(RECORDS SHOWN begins)

Lemma retrieve_split hs id l l1 st l2 : retrieve_loop hs id l = Some (l1, st, l2) → l = l1 ++ st :: l2.
Proof.
  revert l1 st l2. induction l as [|x l IH]; cbn [retrieve_loop]; intros l1 st l2; [done|].
  destruct (id <? st_id hs x); [by intros [= <- <- <-]|].
  destruct (retrieve_loop hs id l) as [[[m1 y] m2]|] eqn:E.
  - intros [= <- <- <-]. by rewrite (IH _ _ _ eq_refl).
  - intros [= <- <- <-]. destruct l as [|z l]; [done|]. cbn in E. destruct (id <? st_id hs z); [done|].
    by destruct (retrieve_loop hs id l) as [[[? ?] ?]|].
Qed.

(** The place of a state, by the number of its handler. *)
Lemma store_place hs hp h l l1 l2 :
  hs !! hp = Some h → StronglySorted (st_lt hs) l →
  walk_next (λ x, negb (st_id hs x <? h_id h)) l = (l1, l2) →
  l = l1 ++ l2 ∧
  (match l2 with x :: _ => st_id hs x =? h_id h | [] => false end = false →
   ∀ st, StronglySorted (st_lt hs) (l1 ++ State st hp :: l2) ∧ ∀ x, x ∈ l → st_id hs x ≠ h_id h).
Proof.
  intros Hh Hs E. apply walk_next_spec in E as (-> & H1 & H2). split; [done|]. intros Ha st.
  assert (Hid : st_id hs (State st hp) = h_id h) by (unfold st_id; cbn; by rewrite Hh).
  assert (A1 : Forall (λ x, st_id hs x < h_id h) l1).
  { eapply Forall_impl; [exact H1|]. intros x Hx. apply negb_false_iff in Hx. lia. }
  assert (A2 : Forall (λ x, h_id h < st_id hs x) l2).
  { apply sorted_app_inv in Hs as [_ Hs]. destruct l2 as [|x l2]; [constructor|]. apply Z.eqb_neq in Ha.
    specialize (H2 x eq_refl). apply negb_true_iff, Z.ltb_ge in H2. apply StronglySorted_inv in Hs as [_ Hx].
    constructor; [lia|]. eapply Forall_impl; [exact Hx|]. unfold st_lt. intros y Hy. lia. }
  split.
  - apply sorted_insert; [done| |]; unfold st_lt; by rewrite Hid.
  - rewrite Forall_forall in A1, A2. intros x [Hx|Hx]%elem_of_app; [specialize (A1 x Hx)|specialize (A2 x Hx)]; lia.
Qed.

Lemma inv_new_handler w m f o :
  inv w → fresh (CreateHandler m f o) w → inv (fd_sess_handler_create m f o w).2.
Proof.
  intros [H1 H2 H3 [H4 H4'] H5] Hf. unfold fd_sess_handler_create. cbn in Hf. destruct (m_obj m) as [p|]; [|by split].
  specialize (Hf p eq_refl). set (h := Handler _ _ _).
  assert (Hst : ∀ st, is_Some (handlers w !! st_hdl st) →
    is_Some (<[p := h]> (handlers w) !! st_hdl st) ∧ st_id (<[p := h]> (handlers w)) st = st_id (handlers w) st).
  { intros st [k Hk]. assert (p ≠ st_hdl st) by congruence. unfold st_id. rewrite lookup_insert_ne by done. eauto. }
  split; cbn [heap handlers exp_list hdl_id exp_thr set_handlers snd]; try done.
  - intros q s Hq. specialize (H3 q s Hq). destruct H3 as [A1 A2 A3 A4]. split; [| |done..].
    + eapply sorted_restrict; [|exact A1]. intros a b Ha Hb. unfold st_lt.
      by rewrite (proj2 (Hst a (A2 a Ha))), (proj2 (Hst b (A2 b Hb))).
    + intros st Hin. by apply Hst, A2.
  - split.
    + intros q k. destruct (decide (q = p)) as [->|]; [rewrite lookup_insert_eq; intros [= <-]; cbn; lia|].
      rewrite lookup_insert_ne by done. intros Hk. specialize (H4 q k Hk). lia.
    + intros q r k k'. destruct (decide (q = p)) as [->|], (decide (r = p)) as [->|];
        rewrite ?lookup_insert_eq, ?lookup_insert_ne by done; [done| | |apply H4'].
      * intros [= <-] Hk He. specialize (H4 r k' Hk). cbn in He. lia.
      * intros Hk [= <-] He. specialize (H4 q k Hk). cbn in He. lia.
Qed.

Lemma sid_counters_inv w : inv w → inv (next_sid w).
Proof. done. Qed.

(** * Every step keeps the invariant *)

Definition keeps (r : res (code * sessions)) : Prop := ∀ c w', r = Ret (c, w') → inv w'.

Lemma with_session_keeps sp w k :
  inv w → (∀ p s, sp = Some p → heap w !! p = Some s → keeps (k p s)) → keeps (with_session sp w k).
Proof.
  intros Hw Hk c w'. unfold with_session. destruct sp as [p|]; [|by intros [= <- <-]].
  destruct (heap w !! p) as [s|] eqn:Hp; [|done]. by apply Hk.
Qed.

Lemma cnt_keeps w p s n : inv w → heap w !! p = Some s → inv (set_heap (<[p := set_cnt n s]>) w).
Proof.
  intros Hw Hp. apply (inv_update _ _ _ _ _ _ p s); [done..|].
  pose proof (iv_sess _ _ _ _ _ _ Hw p s Hp) as [A1 A2 A3 A4]. by split.
Qed.

Lemma settimeout_keeps w sp t : inv w → keeps (fd_sess_settimeout sp t w).
Proof.
  intros Hw. apply with_session_keeps; [done|]. intros p s _ Hp c w'. cbv beta zeta. pose proof Hw as [H1 H2 H3 H4 H5].
  set (s' := set_timeout t s). destruct (walk_next _ _) as [e1 e2] eqn:E. apply walk_next_spec in E as (E & Hb1 & Hb2).
  assert (Hpn : p ∉ e1 ++ e2) by (rewrite <- E; intros [? _]%list_elem_of_filter; done).
  assert (HT : ∀ q, q ∈ e1 ++ e2 → q ∈ exp_list w ∧ (timeout <$> <[p := s']> (heap w)) !! q = (timeout <$> heap w) !! q).
  { intros q Hq. rewrite <- E in Hq. apply list_elem_of_filter in Hq as [Hq Hin].
    by rewrite !lookup_fmap, lookup_insert_ne by done. }
  intros [= <- <-].
  assert (Hi : inv_of (<[p := s']> (heap w)) (handlers w) (line w) (e1 ++ p :: e2) (hdl_id w)
    (if bool_decide (e1 = []) then woken (exp_thr w) else exp_thr w)).
  { apply (inv_insert _ _ _ _ _ _ _ _ t); [| | |done| |done| | |].
    - by rewrite (fmap_insert_same _ _ _ s) by done.
    - eapply exp_mono; [intros q Hq; by apply HT|]. rewrite <- E. by apply exp_unlink.
    - intros q x. destruct (decide (q = p)) as [->|Hq].
      + rewrite lookup_insert_eq. intros [= <-]. specialize (H3 p s Hp). destruct H3 as [A1 A2 A3 A4]. split; [done..|by left|done].
      + rewrite lookup_insert_ne by done. intros Hx. eapply sess_ok_mono; [|by apply H3].
        intros Hin. right. rewrite <- E. by apply list_elem_of_filter.
    - eapply thread_mono; [|exact H5]. done.
    - by rewrite lookup_fmap, lookup_insert_eq.
    - intros q Hq. rewrite Forall_forall in Hb1. by apply negb_false_iff, Hb1, last_Some_elem_of.
    - intros q Hq. by apply negb_true_iff, Hb2. }
  by case_bool_decide.
Qed.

(RECORDS SHOWN ends)

=== TASK STATEMENT ===
Could you transcribe each entry exactly as it stands?

=== SOLUTION FOR THIS TASK ===
Lemma retrieve_split hs id l l1 st l2 : retrieve_loop hs id l = Some (l1, st, l2) → l = l1 ++ st :: l2.
Proof.
  revert l1 st l2. induction l as [|x l IH]; cbn [retrieve_loop]; intros l1 st l2; [done|].
  destruct (id <? st_id hs x); [by intros [= <- <- <-]|].
  destruct (retrieve_loop hs id l) as [[[m1 y] m2]|] eqn:E.
  - intros [= <- <- <-]. by rewrite (IH _ _ _ eq_refl).
  - intros [= <- <- <-]. destruct l as [|z l]; [done|]. cbn in E. destruct (id <? st_id hs z); [done|].
    by destruct (retrieve_loop hs id l) as [[[? ?] ?]|].
Qed.

(** The place of a state, by the number of its handler. *)
Lemma store_place hs hp h l l1 l2 :
  hs !! hp = Some h → StronglySorted (st_lt hs) l →
  walk_next (λ x, negb (st_id hs x <? h_id h)) l = (l1, l2) →
  l = l1 ++ l2 ∧
  (match l2 with x :: _ => st_id hs x =? h_id h | [] => false end = false →
   ∀ st, StronglySorted (st_lt hs) (l1 ++ State st hp :: l2) ∧ ∀ x, x ∈ l → st_id hs x ≠ h_id h).
Proof.
  intros Hh Hs E. apply walk_next_spec in E as (-> & H1 & H2). split; [done|]. intros Ha st.
  assert (Hid : st_id hs (State st hp) = h_id h) by (unfold st_id; cbn; by rewrite Hh).
  assert (A1 : Forall (λ x, st_id hs x < h_id h) l1).
  { eapply Forall_impl; [exact H1|]. intros x Hx. apply negb_false_iff in Hx. lia. }
  assert (A2 : Forall (λ x, h_id h < st_id hs x) l2).
  { apply sorted_app_inv in Hs as [_ Hs]. destruct l2 as [|x l2]; [constructor|]. apply Z.eqb_neq in Ha.
    specialize (H2 x eq_refl). apply negb_true_iff, Z.ltb_ge in H2. apply StronglySorted_inv in Hs as [_ Hx].
    constructor; [lia|]. eapply Forall_impl; [exact Hx|]. unfold st_lt. intros y Hy. lia. }
  split.
  - apply sorted_insert; [done| |]; unfold st_lt; by rewrite Hid.
  - rewrite Forall_forall in A1, A2. intros x [Hx|Hx]%elem_of_app; [specialize (A1 x Hx)|specialize (A2 x Hx)]; lia.
Qed.

Lemma inv_new_handler w m f o :
  inv w → fresh (CreateHandler m f o) w → inv (fd_sess_handler_create m f o w).2.
Proof.
  intros [H1 H2 H3 [H4 H4'] H5] Hf. unfold fd_sess_handler_create. cbn in Hf. destruct (m_obj m) as [p|]; [|by split].
  specialize (Hf p eq_refl). set (h := Handler _ _ _).
  assert (Hst : ∀ st, is_Some (handlers w !! st_hdl st) →
    is_Some (<[p := h]> (handlers w) !! st_hdl st) ∧ st_id (<[p := h]> (handlers w)) st = st_id (handlers w) st).
  { intros st [k Hk]. assert (p ≠ st_hdl st) by congruence. unfold st_id. rewrite lookup_insert_ne by done. eauto. }
  split; cbn [heap handlers exp_list hdl_id exp_thr set_handlers snd]; try done.
  - intros q s Hq. specialize (H3 q s Hq). destruct H3 as [A1 A2 A3 A4]. split; [| |done..].
    + eapply sorted_restrict; [|exact A1]. intros a b Ha Hb. unfold st_lt.
      by rewrite (proj2 (Hst a (A2 a Ha))), (proj2 (Hst b (A2 b Hb))).
    + intros st Hin. by apply Hst, A2.
  - split.
    + intros q k. destruct (decide (q = p)) as [->|]; [rewrite lookup_insert_eq; intros [= <-]; cbn; lia|].
      rewrite lookup_insert_ne by done. intros Hk. specialize (H4 q k Hk). lia.
    + intros q r k k'. destruct (decide (q = p)) as [->|], (decide (r = p)) as [->|];
        rewrite ?lookup_insert_eq, ?lookup_insert_ne by done; [done| | |apply H4'].
      * intros [= <-] Hk He. specialize (H4 r k' Hk). cbn in He. lia.
      * intros Hk [= <-] He. specialize (H4 q k Hk). cbn in He. lia.
Qed.

Lemma sid_counters_inv w : inv w → inv (next_sid w).
Proof. done. Qed.

(** * Every step keeps the invariant *)

Definition keeps (r : res (code * sessions)) : Prop := ∀ c w', r = Ret (c, w') → inv w'.

Lemma with_session_keeps sp w k :
  inv w → (∀ p s, sp = Some p → heap w !! p = Some s → keeps (k p s)) → keeps (with_session sp w k).
Proof.
  intros Hw Hk c w'. unfold with_session. destruct sp as [p|]; [|by intros [= <- <-]].
  destruct (heap w !! p) as [s|] eqn:Hp; [|done]. by apply Hk.
Qed.

Lemma cnt_keeps w p s n : inv w → heap w !! p = Some s → inv (set_heap (<[p := set_cnt n s]>) w).
Proof.
  intros Hw Hp. apply (inv_update _ _ _ _ _ _ p s); [done..|].
  pose proof (iv_sess _ _ _ _ _ _ Hw p s Hp) as [A1 A2 A3 A4]. by split.
Qed.

Lemma settimeout_keeps w sp t : inv w → keeps (fd_sess_settimeout sp t w).
Proof.
  intros Hw. apply with_session_keeps; [done|]. intros p s _ Hp c w'. cbv beta zeta. pose proof Hw as [H1 H2 H3 H4 H5].
  set (s' := set_timeout t s). destruct (walk_next _ _) as [e1 e2] eqn:E. apply walk_next_spec in E as (E & Hb1 & Hb2).
  assert (Hpn : p ∉ e1 ++ e2) by (rewrite <- E; intros [? _]%list_elem_of_filter; done).
  assert (HT : ∀ q, q ∈ e1 ++ e2 → q ∈ exp_list w ∧ (timeout <$> <[p := s']> (heap w)) !! q = (timeout <$> heap w) !! q).
  { intros q Hq. rewrite <- E in Hq. apply list_elem_of_filter in Hq as [Hq Hin].
    by rewrite !lookup_fmap, lookup_insert_ne by done. }
  intros [= <- <-].
  assert (Hi : inv_of (<[p := s']> (heap w)) (handlers w) (line w) (e1 ++ p :: e2) (hdl_id w)
    (if bool_decide (e1 = []) then woken (exp_thr w) else exp_thr w)).
  { apply (inv_insert _ _ _ _ _ _ _ _ t); [| | |done| |done| | |].
    - by rewrite (fmap_insert_same _ _ _ s) by done.
    - eapply exp_mono; [intros q Hq; by apply HT|]. rewrite <- E. by apply exp_unlink.
    - intros q x. destruct (decide (q = p)) as [->|Hq].
      + rewrite lookup_insert_eq. intros [= <-]. specialize (H3 p s Hp). destruct H3 as [A1 A2 A3 A4]. split; [done..|by left|done].
      + rewrite lookup_insert_ne by done. intros Hx. eapply sess_ok_mono; [|by apply H3].
        intros Hin. right. rewrite <- E. by apply list_elem_of_filter.
    - eapply thread_mono; [|exact H5]. done.
    - by rewrite lookup_fmap, lookup_insert_eq.
    - intros q Hq. rewrite Forall_forall in Hb1. by apply negb_false_iff, Hb1, last_Some_elem_of.
    - intros q Hq. by apply negb_true_iff, Hb2. }
  by case_bool_decide.
Qed.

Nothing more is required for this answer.